L’échec cuisant d’une alliance militaire controversée
Au Mali, l’étau se resserre autour de la junte au pouvoir. Les dernières offensives menées par les groupes armés rebelles du Front de Libération de l’Azawad (FLA) et les djihadistes du Groupe de Soutien à l’Islam et aux Musulmans (GSIM) ont révélé les failles majeures de la stratégie sécuritaire malienne. En s’appuyant aveuglément sur des paramilitaires étrangers, Bamako a fragilisé sa propre souveraineté et ouvert la porte à une crise sans précédent.
Kidal, symbole d’une débâcle stratégique
Le virage décisif s’est produit fin avril 2026 dans la ville de Kidal.
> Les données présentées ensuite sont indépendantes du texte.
(* ===== verification/PanTest.v ===== *)
(** * A test under the driver

    The runner of a test program and the driver together: what the driver
    logs for a test, from what its processes reported. *)

From S2P Require Import Prelude TstTest TstTestFacts PanCmd Zoolib Pan PanFacts.

(** The status of a process that exits with a code. *)
Definition exit_status (code : Z) : Z := Z.shiftl (Z.land code 255) 8.

Definition bad (rs : list Z) : Prop := TFAIL ∈ rs ∨ TBROK ∈ rs ∨ TWARN ∈ rs.

#[export] Instance bad_dec rs : Decision (bad rs).
Proof. unfold bad. apply _. Defined.

(** What the driver makes of the exit code of the reports [rs]. *)
Lemma driver_shows rs colle b :
  term_of (exit_status (exit_code rs)) = (Pan.Exited, exit_code rs) ∧
  result_of Pan.Exited (exit_code rs) = (if decide (bad rs) then FAIL else if decide (TCONF ∈ rs ∧ TPASS ∉ rs) then CONF else PASS) ∧
  (failing (colle, Pan.Exited, exit_code rs, b) = true ↔ bad rs).
Proof.
  unfold exit_code, bad.
  destruct (bool_decide_reflect (TFAIL ∈ rs)), (bool_decide_reflect (TBROK ∈ rs)), (bool_decide_reflect (TWARN ∈ rs)),
    (bool_decide_reflect (TCONF ∈ rs ∧ TPASS ∉ rs)); (split; [vm_compute; reflexivity|]);
    (split; [repeat case_decide; try tauto; vm_compute; reflexivity|]); vm_compute; split; tauto || discriminate.
Qed.

(** C13. The driver shows what a test reported before the last cleanup of the
    library: for every test program with the runner of the library, whatever
    its code, its children and the helpers of the library do, the reports are
    [x ++ lib_reports acts], where [acts] are the events of the call of
    [do_cleanup] that returned, if any; the driver's formatted log says FAIL
    exactly when [x] has a TFAIL, TBROK or TWARN, CONF exactly when it has none
    of these, a TCONF and no TPASS, and else PASS; and the test counts for the
    exit status of the driver exactly when it is shown as FAIL.  When the
    cleanups of the library report at most TINFO, this is so for all
    reports. *)
Theorem pan_reports_test (T : tst_test) (iterations : nat) (W : world) (pid : Z) (s : ipc) (code : Z) (colle : coll_entry) (b : bool) :
  pid ≠ 0 → tst_run_tcases T iterations W (setup_ipc pid) = (s, code) → short (reports s) →
  let shows rs :=
    term_of (exit_status code) = (Pan.Exited, code) ∧
    result_of Pan.Exited code = (if decide (bad rs) then FAIL else if decide (TCONF ∈ rs ∧ TPASS ∉ rs) then CONF else PASS) ∧
    (failing (colle, Pan.Exited, code, b) = true ↔ bad rs) in
  (∃ x acts, reports s = x ++ lib_reports acts ∧ (acts = [] ∨ acts ∈ cleanups W) ∧ shows x) ∧
  (Forall (λ acts, Forall (λ t, t = TINFO) (lib_reports acts)) (cleanups W) → shows (reports s)).
Proof.
  intros Hp E Hl shows. destruct (run_tcases_sound W T iterations pid s code Hp E Hl) as [(x & acts & Hx & -> & _ & Hin) _].
  split; [exists x, acts; split_and!; [done|done|apply driver_shows..]|]. intros Hq. unfold shows.
  assert (exit_code x = exit_code (reports s)) as ->.
  { rewrite Hx, exit_code_info; [done|]. destruct Hin as [->|Hin]; [constructor|]. by eapply Forall_forall in Hq. }
  apply driver_shows.
Qed.

Lemma pan_reports_test_witness :
  result_of Pan.Exited (tst_run_tcases demo_test 1 (demo_world TFAIL [[LRes TINFO]]) (setup_ipc 10)).2 = FAIL.
Proof.
  refine (eq_trans (proj1 (proj2 (proj2 (pan_reports_test demo_test 1 (demo_world TFAIL [[LRes TINFO]]) 10
    (tst_run_tcases demo_test 1 (demo_world TFAIL [[LRes TINFO]]) (setup_ipc 10)).1
    (tst_run_tcases demo_test 1 (demo_world TFAIL [[LRes TINFO]]) (setup_ipc 10)).2
    (mk_entry [] [] false) false _ _ _) _))) _).
  - discriminate.
  - vm_compute. reflexivity.
  - apply short_decide. vm_compute. reflexivity.
  - repeat constructor.
  - vm_compute. reflexivity.
Defined.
Reprise en 2023 grâce à l’appui des mercenaires russes d’Africa Corps, elle est retombée entre les mains des rebelles en quelques heures seulement. L’humiliation est double : non seulement les forces russes n’ont pas résisté, mais elles ont négocié leur retrait avec les insurgés, laissant derrière elles un arsenal lourd, parfois abandonné pour faciliter leur exfiltration.
Un responsable malien, sous couvert d’anonymat, n’a pas mâché ses mots : « Les Russes nous ont abandonnés à Kidal ». Cette fuite organisée illustre une réalité crue : une force mercenaire ne défend que ses intérêts, pas ceux d’un État étranger.
La chute de Sadio Camara et l’effondrement du pouvoir
Le coup de grâce est venu de l’intérieur. L’avancée des rebelles en avril a atteint Kati et Bamako, culminant avec la mort du général Sadio Camara, ministre de la Défense et figure centrale de l’alliance avec Moscou. Sans lui, la junte perd son principal stratège dans un contexte déjà explosif : blocus économique, pénuries généralisées et crise humanitaire s’aggravent chaque jour.
Le GSIM impose un siège implacable sur les livraisons de carburant, de nourriture et de médicaments, plongeant la capitale dans le chaos. Écoles fermées, coupures d’électricité récurrentes : le Mali paie le prix fort pour avoir misé sur une protection extérieure inefficace.
Drones et promesses trahies : l’illusion d’une sécurité renforcée
Pour justifier le départ des forces internationales (MINUSMA, Barkhane), la junte avait vanté une modernisation des Forces Armées maliennes (FAMa) grâce à la technologie russe et aux drones. Pourtant, ces appareils, loin de stabiliser la situation, ont touché des civils à répétition, attisant la colère des populations et affaiblissant davantage la crédibilité du régime.
Moscou, qui tente de sauver les apparences en évoquant un « complot déjoué », cache mal une stratégie de repli. Les mercenaires russes concentrent désormais leurs efforts sur la protection du palais présidentiel, abandonnant toute ambition de reconquête territoriale.
L’Alliance des États du Sahel (AES) en sursis
Brandie comme un rempart contre l’instabilité régionale, l’AES est aujourd’hui déstabilisée et isolée. Moscou, en quête d’une issue honorable, se désengage progressivement. La CEDEAO, de son côté, maintient une pression diplomatique croissante, tandis que la population, exaspérée par les blocus et les pénuries, se tourne vers l’opposition.
Le bilan est accablant : la junte a sacrifié la diplomatie, le dialogue national et les alliances traditionnelles au profit d’un partenariat militaire risqué. Résultat ? Un vide sécuritaire qui menace d’engloutir le régime avant même qu’il ne s’effondre.
La question n’est plus de savoir si le pouvoir tombera, mais bien dans combien de temps cette chute surviendra.